(* ===== verification/RingExecutor.v ===== *)
(** * The io_uring executor

    Model of [RingExecutor] (src/src/runtime/ring_executor.h,
    ring_executor.cc): its configuration, the stack of free descriptor slots
    and a round of its event loop; [BufferRing] models its receive buffers.

    liburing and the kernel are outside: what the executor uses of registered
    files is the class [Files], with the documented behaviour the theorems rely
    on as its laws [FilesLaws]; [Acceptor] has an instance. *)

From S2P Require Import Prelude Bits Chars Config Buffer.

Definition u16 (z : Z) : Z := z mod 2 ^ 16.

(** ** Configuration *)

Record RingConfig := mkRingConfig {
  sq_entries : Z;
  cq_entries : Z;
  rc_sqpoll : bool;
  rc_submit_batch_size : Z;
  rc_wait_batch_size : Z;
  max_direct_descriptors : Z;
  register_ring_fd : bool }.

(** The default member initializers. *)
Definition default_RingConfig : RingConfig :=
  mkRingConfig 4096 (4096 * 16) false 32 1 4096 true.

(** The configuration [Create] builds: the fields it names, defaults else. *)
Definition CreateConfig (c : Config) : RingConfig :=
  mkRingConfig (sq_entries default_RingConfig) (cq_entries default_RingConfig) (sqpoll c)
    (submit_batch_size c) (wait_batch_size c) (max_direct_descriptors default_RingConfig)
    (register_ring_fd default_RingConfig).

(** The executors [Create] makes: the number, name and configuration of each. *)
Record Executor := mkExecutor { exr_id : Z; exr_name : bytes; exr_config : RingConfig }.

Definition Create (id : Z) (name : bytes) (c : Config) : Executor :=
  mkExecutor id name (CreateConfig c).

Definition CreateMany (n start_id : Z) (name_prefix : bytes) (c : Config) : list Executor :=
  (λ i, Create i (name_prefix ++ to_chars i) c) <$> seqZ start_id n.

(** The processors the worker thread is bound to: with kernel-side polling also
    the next one. *)
Definition thread_cpus (e : Executor) : list Z :=
  if rc_sqpoll (exr_config e) then [exr_id e; exr_id e + 1] else [exr_id e].

(** The executors of the [Server] constructor: the service's, then the
    clients'. *)
Definition Server_executors (c : Config) : list Executor :=
  Create 0 (lit "dss_exr") c
  :: CreateMany (client_executors c) (if sqpoll c then 2 else 1) (lit "cli_exr_") (DisableSqpoll c).

(** No two threads of the server are bound to the same processor. *)
Lemma executors_on_distinct_cpus c : NoDup (Server_executors c ≫= thread_cpus).
Proof.
  unfold Server_executors, CreateMany.
  assert (∀ l : list Z, ((λ i, Create i (lit "cli_exr_" ++ to_chars i) (DisableSqpoll c)) <$> l)
            ≫= thread_cpus = l) as Hl.
  { induction l as [|i l IH]; [done|]. rewrite fmap_cons, bind_cons, IH. done. }
  rewrite bind_cons, Hl. unfold thread_cpus. simpl.
  destruct (sqpoll c); simpl; rewrite ?NoDup_cons, ?elem_of_cons, !elem_of_seqZ;
    split_and!; try apply NoDup_seqZ; lia.
Qed.

(** ** Registered files

    Each ring (by its number) has a table of registered files; a process has a
    table of descriptors.  [fd_file] and [file_at] are the open files they
    refer to. *)

Class Files (K : Type) := {
  files_update : nat → Z → Z → K → Z * K;   (* io_uring_register_files_update of one entry *)
  fd_close : Z → K → Z * K;                 (* close(2) *)
  fd_accept : nat → K → Z * K;              (* accept(2) of an incoming connection *)
  fd_file : K → Z → option nat;
  file_at : K → nat → Z → option nat }.

Class FilesLaws (K : Type) `{!Files K} : Prop := {
  (* The slot refers to the file of the descriptor; nothing else changes. *)
  files_update_ok ring i fd k :
    (files_update ring i fd k).1 = 1 →
    let k' := (files_update ring i fd k).2 in
    file_at k' ring i = fd_file k fd ∧
    (∀ ring' j, (ring', j) ≠ (ring, i) → file_at k' ring' j = file_at k ring' j) ∧
    (∀ fd', fd_file k' fd' = fd_file k fd');
  (* The descriptor is freed; a registered file stays open. *)
  fd_close_ok fd k :
    let k' := (fd_close fd k).2 in
    fd_file k' fd = None ∧
    (∀ fd', fd' ≠ fd → fd_file k' fd' = fd_file k fd') ∧
    (∀ ring j, file_at k' ring j = file_at k ring j);
  (* A descriptor not in use, for the new connection. *)
  fd_accept_ok s k :
    0 < (fd_accept s k).1 →
    let fd := (fd_accept s k).1 in
    let k' := (fd_accept s k).2 in
    fd < 2 ^ 31 ∧ fd_file k fd = None ∧ fd_file k' fd = Some s ∧
    (∀ fd', fd' ≠ fd → fd_file k' fd' = fd_file k fd') ∧
    (∀ ring j, file_at k' ring j = file_at k ring j);
  fd_accept_error s k :
    (fd_accept s k).1 ≤ 0 →
    let k' := (fd_accept s k).2 in
    (∀ fd, fd_file k' fd = fd_file k fd) ∧ (∀ ring j, file_at k' ring j = file_at k ring j);
  (* Descriptor 0 stays open: it is the standard input, or, in a process started
     without one, the first file it opened. *)
  fd_accept_ne s k : (fd_accept s k).1 ≠ 0 }.

(** The constructor's stack: all the slots. *)
Definition initial_slots (c : RingConfig) : list Z :=
  if max_direct_descriptors c =? 0 then [] else seqZ 0 (max_direct_descriptors c).

Section slots.
Context {K : Type} `{!Files K} `{!BuildMode}.

(** [RegisterFd] takes the slot at the back of the vector; -1 when there is
    none. *)
Definition RegisterFd (ring : nat) (fd : Z) (fd_slot_indices : list Z) (k : K)
    : Outcome (Z * list Z * K) :=
  match last fd_slot_indices with
  | None => Ok (-1, fd_slot_indices, k)
  | Some index =>
      let rest := removelast fd_slot_indices in
      let '(ret, k) := files_update ring index fd k in
      if negb (ret =? 1) then Fault LogFatal else Ok (i32 index, rest, k)
  end.

Definition UnregisterFd (fd_slot_index : Z) (fd_slot_indices : list Z) : Outcome (list Z) :=
  _ ← cassert (0 <=? fd_slot_index);
  Ok (fd_slot_indices ++ [u32 fd_slot_index]).
End slots.

(** ** A round of the event loop

    The completions [io_uring_for_each_cqe] sees in a round, and what the
    round does with them: it resumes the coroutine of each, submits pending
    requests and releases the entries once per batch. *)

Record Cqe := mkCqe { user_data : Z; cqe_res : Z; cqe_flags : Z }.
Inductive action := Resume (c : Cqe) | Submit | Advance (n : Z).

Fixpoint for_each_cqe (submit_batch : Z) (cqes : list Cqe) (processed : Z) : list action * Z :=
  match cqes with
  | [] => ([], processed)
  | cqe :: cqes =>
      let processed := u64 (processed + 1) in
      if user_data cqe =? 0 then ([], processed)
      else
        let batch_end := if processed mod submit_batch =? 0 then [Submit; Advance submit_batch]
                         else [] in
        let '(l, n) := for_each_cqe submit_batch cqes processed in
        (Resume cqe :: batch_end ++ l, n)
  end.

Definition EventLoop_round (c : RingConfig) (cqes : list Cqe) : list action :=
  let submit_batch := Z.max 1 (rc_submit_batch_size c) in
  let '(l, processed) := for_each_cqe submit_batch cqes 0 in
  l ++ (if processed mod submit_batch =? 0 then [] else [Advance (processed mod submit_batch)]).

(** What a trace resumed, how many entries it released, and how often it
    submitted. *)
Definition resumes (l : list action) : list Cqe :=
  omap (λ a, match a with Resume c => Some c | _ => None end) l.
Definition released (l : list action) : Z :=
  foldr (λ a n, match a with Advance m => m + n | _ => n end) 0 l.
Definition submits (l : list action) : Z :=
  foldr (λ a n, match a with Submit => 1 + n | _ => n end) 0 l.

(** The completions before the message of [Deactivate] (user data 0), and
    whether there is such a message. *)
Fixpoint before_stop (cqes : list Cqe) : list Cqe :=
  match cqes with
  | [] => []
  | c :: cqes => if user_data c =? 0 then [] else c :: before_stop cqes
  end.
Definition stopped (cqes : list Cqe) : bool := existsb (λ c, user_data c =? 0) cqes.
Definition read_count (cqes : list Cqe) : Z :=
  Z.of_nat (length (before_stop cqes)) + (if stopped cqes then 1 else 0).

Lemma resumes_app l k : resumes (l ++ k) = resumes l ++ resumes k.
Proof. apply omap_app. Qed.
Lemma released_app l k : released (l ++ k) = released l + released k.
Proof. induction l as [|[]]; simpl; lia. Qed.
Lemma submits_app l k : submits (l ++ k) = submits l + submits k.
Proof. induction l as [|[]]; simpl; lia. Qed.

Lemma div_step b p : 0 < b → 0 ≤ p →
  (p + 1) `div` b = p `div` b + (if (p + 1) mod b =? 0 then 1 else 0).
Proof.
  intros Hb Hp. pose proof (Z.div_mod p b). pose proof (Z.mod_pos_bound p b Hb).
  pose proof (Z.div_mod (p + 1) b). pose proof (Z.mod_pos_bound (p + 1) b Hb).
  destruct (Z.eqb_spec ((p + 1) mod b) 0); nia.
Qed.

Lemma for_each_cqe_counts b cqes p :
  0 < b → 0 ≤ p → p + read_count cqes < 2 ^ 64 →
  let '(l, n) := for_each_cqe b cqes p in
  let m := Z.of_nat (length (before_stop cqes)) in
  n = p + read_count cqes ∧ resumes l = before_stop cqes ∧
  submits l = (p + m) `div` b - p `div` b ∧ released l = b * submits l.
Proof.
  intros Hb. revert p. induction cqes as [|c cqes IH]; intros p Hp Hlt; simpl.
  - unfold read_count. simpl. rewrite !Z.add_0_r. split_and!; [done..|lia|lia].
  - unfold read_count in Hlt |- *. simpl in Hlt |- *.
    destruct (Z.eqb_spec (user_data c) 0) as [Hc|Hc]; simpl in Hlt |- *.
    + rewrite u64_small, Z.add_0_r by lia. split_and!; [lia|done|lia|lia].
    + fold (stopped cqes) in Hlt |- *. rewrite u64_small by (destruct (stopped cqes); lia).
      specialize (IH (p + 1)). unfold read_count in IH.
      destruct (for_each_cqe b cqes (p + 1)) as [l n].
      destruct IH as (-> & Hr & Hs & Hrel); [lia|lia|].
      replace (p + Z.of_nat (S (length (before_stop cqes))))
        with (p + 1 + Z.of_nat (length (before_stop cqes))) by lia.
      pose proof (div_step b p Hb Hp) as Hd. split_and!.
      * lia.
      * simpl. f_equal. rewrite resumes_app, Hr. by destruct (_ =? 0).
      * simpl. rewrite submits_app, Hs. destruct (_ =? 0); simpl; lia.
      * simpl. rewrite released_app, submits_app, Hrel. destruct (_ =? 0); simpl; lia.
Qed.

(** No prefix of a round releases more entries than it has read. *)
Lemma for_each_cqe_prefix b cqes p l1 l2 :
  0 < b → 0 ≤ p → p + read_count cqes < 2 ^ 64 →
  (for_each_cqe b cqes p).1 = l1 ++ l2 →
  released l1 ≤ p mod b + Z.of_nat (length (resumes l1)).
Proof.
  intros Hb. revert p l1. induction cqes as [|c cqes IH]; intros p l1 Hp Hlt; simpl.
  - pose proof (Z.mod_pos_bound p b Hb). intros [-> ->]%eq_sym%app_nil; simpl. lia.
  - unfold read_count in Hlt. simpl in Hlt. pose proof (Z.mod_pos_bound p b Hb).
    destruct (Z.eqb_spec (user_data c) 0) as [Hc|Hc]; simpl in Hlt.
    + intros [-> ->]%eq_sym%app_nil; simpl. lia.
    + fold (stopped cqes) in Hlt. rewrite u64_small by (destruct (stopped cqes); lia).
      specialize (IH (p + 1)). unfold read_count in IH.
      destruct (for_each_cqe b cqes (p + 1)) as [l n]. simpl in IH |- *.
      pose proof (div_step b p Hb Hp) as Hd. pose proof (Z.div_mod p b).
      pose proof (Z.div_mod (p + 1) b).
      destruct l1 as [|a l1]; [simpl; lia|]. intros [= <- E].
      destruct (Z.eqb_spec ((p + 1) mod b) 0) as [Hz|Hz]; simpl in E |- *.
      * destruct l1 as [|? [|? l1]]; simplify_eq/=; [lia..|].
        specialize (IH l1 ltac:(lia) ltac:(lia) eq_refl). nia.
      * specialize (IH l1 ltac:(lia) ltac:(lia) E). nia.
Qed.

Lemma before_stop_read cqes : 0 ≤ read_count cqes.
Proof. unfold read_count. destruct (stopped cqes); lia. Qed.

Lemma total_released b m (s : bool) n :
  0 < b → 0 ≤ m → n = m + (if s then 1 else 0) →
  b * (m `div` b) + n mod b = (if s && (n mod b =? 0) then n - b else n).
Proof.
  intros Hb Hm ->. pose proof (Z.div_mod m b). destruct s; simpl.
  - pose proof (div_step b m Hb Hm). pose proof (Z.div_mod (m + 1) b).
    destruct (Z.eqb_spec ((m + 1) mod b) 0); nia.
  - rewrite Z.add_0_r. lia.
Qed.

(** A proper prefix of a list followed by at most one element is a prefix of
    the list. *)
Lemma app_split_short {A} (l fin l1 l2 : list A) :
  l ++ fin = l1 ++ l2 → (length fin ≤ 1)%nat → l2 ≠ [] → ∃ k, l = l1 ++ k.
Proof.
  intros [k [[-> E]|[-> E]]]%app_eq_app Hf Hl2; [eauto|].
  destruct k as [|x k]; [exists []; by rewrite !app_nil_r|].
  subst. rewrite length_app in Hf. destruct l2; [done|]. simpl in Hf. lia.
Qed.

(** C32: A round of the event loop resumes the coroutine of every completion
    before the stop message, once and in order; it submits once per full batch;
    it never releases a completion entry it has not read; and at its end it has
    released every entry it read, except when the stop message is the last of a
    full batch, whose entries it leaves in the queue. *)
Theorem event_round_exact c cqes :
  read_count cqes < 2 ^ 64 →
  let t := EventLoop_round c cqes in
  let b := Z.max 1 (rc_submit_batch_size c) in
  let n := read_count cqes in
  resumes t = before_stop cqes ∧
  submits t = Z.of_nat (length (before_stop cqes)) `div` b ∧
  (∀ l1 l2, t = l1 ++ l2 → released l1 ≤ n ∧
     (l2 ≠ [] → released l1 ≤ Z.of_nat (length (resumes l1)))) ∧
  released t = (if stopped cqes && (n mod b =? 0) then n - b else n).
Proof.
  intros Hn t b n. assert (0 < b) as Hb by lia. subst t. unfold EventLoop_round. fold b.
  pose proof (for_each_cqe_counts b cqes 0 Hb ltac:(lia) Hn) as Hc.
  pose proof (for_each_cqe_prefix b cqes 0) as Hp.
  destruct (for_each_cqe b cqes 0) as [l p]. rewrite !Z.add_0_l in Hc. fold n in Hc.
  destruct Hc as (-> & Hr & Hs & Hrel). rewrite Zdiv_0_l, Z.sub_0_r in Hs. simpl in Hp.
  set (m := Z.of_nat (length (before_stop cqes))) in *.
  set (fin := if n mod b =? 0 then [] else [Advance (n mod b)]).
  assert (resumes fin = [] ∧ submits fin = 0 ∧ released fin = n mod b) as (Hf1 & Hf2 & Hf3).
  { unfold fin. destruct (Z.eqb_spec (n mod b) 0) as [->|]; simpl; by rewrite ?Z.add_0_r. }
  assert (released (l ++ fin) = (if stopped cqes && (n mod b =? 0) then n - b else n)) as Htot.
  { rewrite released_app, Hf3, Hrel, Hs. apply total_released; [lia|lia|].
    unfold n, read_count. fold m. by destruct (stopped cqes). }
  split_and!; [by rewrite resumes_app, Hf1, app_nil_r | by rewrite submits_app, Hf2, Hs, Z.add_0_r | |done].
  intros l1 l2 E. destruct (decide (l2 = [])) as [->|Hl2].
  { rewrite app_nil_r in E. subst l1. rewrite Htot. split; [|done]. fold n. destruct (_ && _); lia. }
  destruct (app_split_short l fin l1 l2 E) as [k Hk]; [|done|].
  { unfold fin. destruct (_ =? 0); simpl; lia. }
  pose proof (Hp l1 k Hb ltac:(lia) Hn Hk) as Hle. rewrite Zmod_0_l in Hle.
  assert (Z.of_nat (length (resumes l1)) ≤ m); [|split; [unfold n, read_count; fold m;
    destruct (stopped cqes); lia|lia]].
  unfold m. rewrite <- Hr, Hk, resumes_app, length_app. lia.
Qed.

Lemma event_round_exact_witness :
  let cqes := [mkCqe 8 1 0; mkCqe 16 (-11) 0; mkCqe 24 5 1; mkCqe 0 0 0] in
  let t := EventLoop_round (mkRingConfig 8 8 false 2 1 0 true) cqes in
  resumes t = before_stop cqes ∧
  submits t = Z.of_nat (length (before_stop cqes)) `div` 2 ∧
  (∀ l1 l2, t = l1 ++ l2 → released l1 ≤ read_count cqes ∧
     (l2 ≠ [] → released l1 ≤ Z.of_nat (length (resumes l1)))) ∧
  released t = 2.
Proof.
  apply (event_round_exact (mkRingConfig 8 8 false 2 1 0 true)
           [mkCqe 8 1 0; mkCqe 16 (-11) 0; mkCqe 24 5 1; mkCqe 0 0 0]).
  vm_compute. reflexivity.
Defined.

> **Problem**: Copy verbatim, from the listing above, each line from the one containing "(∀ l1 l2, t = l1 ++ l2 → released l1 ≤ n ∧" down to the one containing "intros Hn t", inclusive.

> **Task answer**:
  (∀ l1 l2, t = l1 ++ l2 → released l1 ≤ n ∧
     (l2 ≠ [] → released l1 ≤ Z.of_nat (length (resumes l1)))) ∧
  released t = (if stopped cqes && (n mod b =? 0) then n - b else n).
Proof.
  intros Hn t b n. assert (0 < b) as Hb by lia. subst t. unfold EventLoop_round. fold b.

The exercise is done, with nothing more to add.